By Jugaad Dhaliwal, Junior
For The Pacific Times
Large language models have been in development for many years but only those with very powerful hardware were able to use them. With the advent of ChatGPT from OpenAI, the access to large language models was made as easy as visiting a website. Students were some of the first to capitalize on these new tools and used them to complete assignments. Critical thinking skills are the basis of living an adult life and without them it’s hard to say a person has matured. The use of AI by students to write for them is unethical. Although the use of AI makes it easier for students to write faster and better, it does not allow the students to develop their own thinking skills and takes away the responsibility for the student to learn the subject which are the goals of education.

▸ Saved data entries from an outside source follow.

(** X8: in a table whose rows of year Y have a month from 1 to 12, the
    indicators of the four quarters of Y add up to the indicators of the
    year: revenue, gross profit and EBIT each. *)
Theorem quarterly_kpis_add_up (t : DataFrame) (y : Z) :
  forallb (Spec.dated_in_year y) (rows t) = true ->
  let k q := kpis (slice_period t y "Quarter" (Some q) None) in
  let whole := kpis (slice_period t y "Year" None None) in
  Revenue whole = Revenue (k Q1) + Revenue (k Q2) + Revenue (k Q3) + Revenue (k Q4)
  /\ Gross_Profit whole
     = Gross_Profit (k Q1) + Gross_Profit (k Q2) + Gross_Profit (k Q3)
       + Gross_Profit (k Q4)
  /\ EBIT whole = EBIT (k Q1) + EBIT (k Q2) + EBIT (k Q3) + EBIT (k Q4).
Proof.
  intros Hdated k whole.
  assert (Hsum : forall g,
             group_sum g (slice_period t y "Year" None None)
             = group_sum g (slice_period t y "Quarter" (Some Q1) None)
               + group_sum g (slice_period t y "Quarter" (Some Q2) None)
               + group_sum g (slice_period t y "Quarter" (Some Q3) None)
               + group_sum g (slice_period t y "Quarter" (Some Q4) None)).
  { intros g. rewrite !group_sum_signed_total.
    rewrite <- (signed_total_perm g _ _ (quarters_permutation t y Hdated)).
    rewrite !signed_total_app. lia. }
  unfold whole, k, kpis. cbn [Revenue Gross_Profit EBIT].
  rewrite (Hsum "Revenue"), (Hsum "COGS"), (Hsum "OPEX"). lia.
Qed.

Lemma quarterly_kpis_add_up_witness :
  Revenue (kpis (slice_period Sample.canonical 2024 "Year" None None))
  = Revenue (kpis (slice_period Sample.canonical 2024 "Quarter" (Some Q1) None))
    + Revenue (kpis (slice_period Sample.canonical 2024 "Quarter" (Some Q2) None))
    + Revenue (kpis (slice_period Sample.canonical 2024 "Quarter" (Some Q3) None))
    + Revenue (kpis (slice_period Sample.canonical 2024 "Quarter" (Some Q4) None)).
Proof.
  exact (proj1 (quarterly_kpis_add_up Sample.canonical 2024 eq_refl)).
Defined.

(** The scenario of the specification has its three rows in the three
    groups. *)
Lemma kpis_EBIT_additive_witness :
  EBIT (kpis Sample.canonical)
  = Frame.sum_cells (map signed_amount (rows Sample.canonical)).
Proof.
  apply kpis_EBIT_additive. intros r Hin.
  assert (Hall : forallb
                   (fun r => Frame.cell_eq (account_group r) "Revenue"
                             || Frame.cell_eq (account_group r) "COGS"
                             || Frame.cell_eq (account_group r) "OPEX")
                   (rows Sample.canonical) = true)
    by (vm_compute; reflexivity).
  rewrite forallb_forall in Hall. specialize (Hall r Hin).
  rewrite !orb_true_iff, !cell_eq_iff in Hall. tauto.
Defined.

End KpisMore.

Section PivotTotals.

Import Metrics.

Lemma column_sum_map (col : PivotRow -> Z) (rs : list Row) (ks : list (Z * Z)) :
  Spec.column_sum col (map (pivot_row rs) ks)
  = fold_right Z.add 0 (map (fun k => col (pivot_row rs k)) ks).
Proof.
  unfold Spec.column_sum. induction ks as [|k ks IH]; cbn; [reflexivity |].
  cbn in IH. now rewrite IH.
Qed.

Lemma fold_add_plus {A : Type} (f g : A -> Z) (l : list A) :
  fold_right Z.add 0 (map (fun x => f x + g x) l)
  = fold_right Z.add 0 (map f l) + fold_right Z.add 0 (map g l).
Proof.
  induction l as [|x l IH]; cbn; [reflexivity |]. cbn in IH. rewrite IH. lia.
Qed.

Lemma signed_total_filter (g : string) (p : Row -> bool) (rs : list Row) :
  Frame.sum_cells
    (map signed_amount
         (filter (fun r => p r && Frame.cell_eq (account_group r) g) rs))
  = Spec.signed_total g (filter p rs).
Proof.
  induction rs as [|r t IH]; cbn [filter Spec.signed_total]; [reflexivity |].
  destruct (p r); cbn [andb Spec.signed_total].
  - destruct (Frame.cell_eq (account_group r) g); cbn [map].
    + now rewrite sum_cells_cons, IH.
    + now rewrite IH.
  - exact IH.
Qed.

Lemma signed_total_split (g : string) (p : Row -> bool) (rs : list Row) :
  Spec.signed_total g rs
  = Spec.signed_total g (filter p rs)
    + Spec.signed_total g (filter (fun r => negb (p r)) rs).
Proof.
  induction rs as [|r t IH]; cbn [filter Spec.signed_total]; [reflexivity |].
  destruct (p r); cbn [negb Spec.signed_total]; lia.
Qed.

(** The total of a group over all the months of the pivot is its total
    over the rows that have a year, when every such row has a month and
    every row a group. *)
Lemma pivot_column_total (g : string) (rs : list Row) :
  (forall r, In r rs -> (exists g', account_group r = Some g')
                        /\ Spec.valid_period r = true) ->
  fold_right Z.add 0
    (map (fun k => Spec.month_total g (fst k) (snd k) rs) (pivot_index rs))
  = Spec.signed_total g (filter (fun r => Data.notna (year r)) rs).
Proof.
  intros Hcanon.
  transitivity
    (fold_right Z.add 0
       (map (fun k' => Frame.sum_cells
                         (map signed_amount
                              (filter (Group.in_group year_month_group k') rs)))
            (map (fun k : Z * Z => (k, g)) (pivot_index rs)))).
  { rewrite map_map. f_equal. apply map_ext. intros [y m]. cbn [fst snd].
    symmetry. apply group_cells_month_total. }
  rewrite group_cells_over.
  2: { apply NoDup_map_injective; [intros a b E; now inversion E |].
       apply (sorted_NoDup (pivot_index rs)), sorted_keys_sorted. }
  rewrite <- signed_total_filter. f_equal. f_equal.
  apply filter_ext_in. intros r Hin. apply eq_true_iff_eq.
  rewrite keyed_in_iff, andb_true_iff, cell_eq_iff. split.
  - intros [k [Hk Hkey]]. apply in_map_iff in Hk.
    destruct Hk as [[y m] [<- _]]. apply year_month_group_iff in Hkey.
    destruct Hkey as [Hy [_ Hg]]. rewrite Hy. auto.
  - intros [Hy Hg]. destruct (year r) as [y|] eqn:Ey; [| discriminate].
    destruct (Hcanon r Hin) as [_ Hv].
    destruct (valid_period_month r y Hv Ey) as [m [Hm _]].
    exists (y, m, g). split.
    + apply (in_map (fun k : Z * Z => (k, g)) _ (y, m)).
      apply in_pivot_index. exists r, g. auto.
    + apply year_month_group_iff. auto.
Qed.

(** X9: on a slice of the transaction table, the Revenue, Gross Profit and
    EBIT columns of the monthly pivot, summed over all its rows, are the
    indicators of the rows that have a date; the indicators of the whole
    slice exceed them by the revenue of the rows whose date did not parse,
    which are in no month. *)
Theorem monthly_pnl_totals (txn : DataFrame) (budget : option DataFrame)
        (tx bd df : DataFrame) :
  Data.load_all txn budget = Ok (tx, bd) ->
  incl (rows df) (rows tx) ->
  let pnl := monthly_pnl df in
  Spec.column_sum pv_Revenue pnl = Revenue (kpis (dated df))
  /\ Spec.column_sum pv_Gross_Profit pnl = Gross_Profit (kpis (dated df))
  /\ Spec.column_sum pv_EBIT pnl = EBIT (kpis (dated df))
  /\ Revenue (kpis df)
     = Spec.column_sum pv_Revenue pnl + Revenue (kpis (undated df))
  /\ EBIT (kpis df) = Spec.column_sum pv_EBIT pnl + EBIT (kpis (undated df)).
Proof.
  intros Hload Hslice pnl.
  assert (Hcanon : forall r, In r (rows df) ->
                     (exists g, account_group r = Some g)
                     /\ Spec.valid_period r = true).
  { intros r Hin. eapply load_all_rows_canonical; eauto. }
  assert (Hcol : forall g,
             fold_right Z.add 0
               (map (fun k => Spec.month_total g (fst k) (snd k) (rows df))
                    (pivot_index (rows df)))
             = group_sum g (dated df)).
  { intros g. rewrite group_sum_signed_total.
    now apply pivot_column_total. }
  assert (Hsplit : forall g,
             group_sum g df = group_sum g (dated df) + group_sum g (undated df)).
  { intros g. rewrite !group_sum_signed_total.
    apply (signed_total_split g (fun r => Data.notna (year r))). }
  assert (HR : Spec.column_sum pv_Revenue pnl = group_sum "Revenue" (dated df)).
  { unfold pnl. rewrite monthly_pnl_rows, column_sum_map. apply Hcol. }
  assert (HG : Spec.column_sum pv_Gross_Profit pnl
               = group_sum "Revenue" (dated df) + group_sum "COGS" (dated df)).
  { unfold pnl. rewrite monthly_pnl_rows, column_sum_map.
    cbn [pivot_row pv_Gross_Profit].
    rewrite (fold_add_plus
               (fun k => Spec.month_total "Revenue" (fst k) (snd k) (rows df))
               (fun k => Spec.month_total "COGS" (fst k) (snd k) (rows df))).
    now rewrite !Hcol. }
  assert (HE : Spec.column_sum pv_EBIT pnl
               = group_sum "Revenue" (dated df) + group_sum "COGS" (dated df)
                 + group_sum "OPEX" (dated df)).
  { unfold pnl. rewrite monthly_pnl_rows, column_sum_map.
    cbn [pivot_row pv_EBIT].
    rewrite (fold_add_plus
               (fun k => Spec.month_total "Revenue" (fst k) (snd k) (rows df)
                         + Spec.month_total "COGS" (fst k) (snd k) (rows df))
               (fun k => Spec.month_total "OPEX" (fst k) (snd k) (rows df))).
    rewrite (fold_add_plus
               (fun k => Spec.month_total "Revenue" (fst k) (snd k) (rows df))
               (fun k => Spec.month_total "COGS" (fst k) (snd k) (rows df))).
    now rewrite !Hcol. }
  unfold kpis. cbn [Revenue Gross_Profit EBIT].
  rewrite HR, HG, HE, (Hsplit "Revenue"), (Hsplit "COGS"), (Hsplit "OPEX").
  repeat split; lia.
Qed.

AI can write some of the best essays and papers ever. They take in a prompt and based on that generate an output however it was requested. Students use this to their advantage by giving the same prompt given to them by their instructor to generate answers to their school work. Although this means that they are producing some of the best work in the class, they are only showing that they can use the copy and paste feature of any computer. This leads to the students not developing any of their thinking skills because they are not using them. Although the writing is phenomenal, it is unethical to use AI to complete the assignments. This is because the students are at school to develop skills which come from the process more than the product. If a student gets a worse grade but has learned how to analyze text and create their own ideas they are doing better than someone who got a perfect grade but doesn’t actually know how to think critically. Many schools call this academic dishonesty but it’s more than that, it is dishonest to the student because the student is cheating themselves out of the development of their skills. Even though using AI can help students complete assignments it doesnt give them the ability to develop important life skills.
AI is unethical because it goes against the very fundamentals of schools and education. The goal of schools is to teach students about various subjects to build a large knowledge base from where they can build off to create a career path or other direction for their life. AI makes these goals irrelevant because a student no longer has any responsibility to learn. Prior to AI the students needed to learn in order to get good grades and eventually go to higher education. After AI, the student does not need to learn anything about a topic, unless there are very strict testing protocols in place. This means that the schools serve almost no purpose to the students since anyone can complete a course without any learning or effort.
The argument can be made that AI will be so integrated into society in the future that there will be no need for anyone to know anything. This could be true but we are years away from that. Just like the saying that a student won’t have a calculator in their pocket all the time became false, the same can happen to AI. Right now we are in the present and AI is in very early stages. It not only isn’t always accurate but it also cannot generate completely new ideas because of how it fundamentally works. These issues could be mitigated but to have AI become part of society like some hope, it has to be very profitable which is difficult due to the sheer amount of computational power needed to run these models. Ethics also differ from person to person. Some value hard work and effort while others only care about the end product.
Although AI is very helpful in writing or doing school work, it fails to allow a student to develop necessary life skills, and doesn’t allow schools to complete their job as an educational institution. This makes it unethical because it cheats the student out of being able to get better skills and being knowledgeable. In order to find the ethical boundaries of AI we need to agree on what is more important, a student’s education or a student’s grades.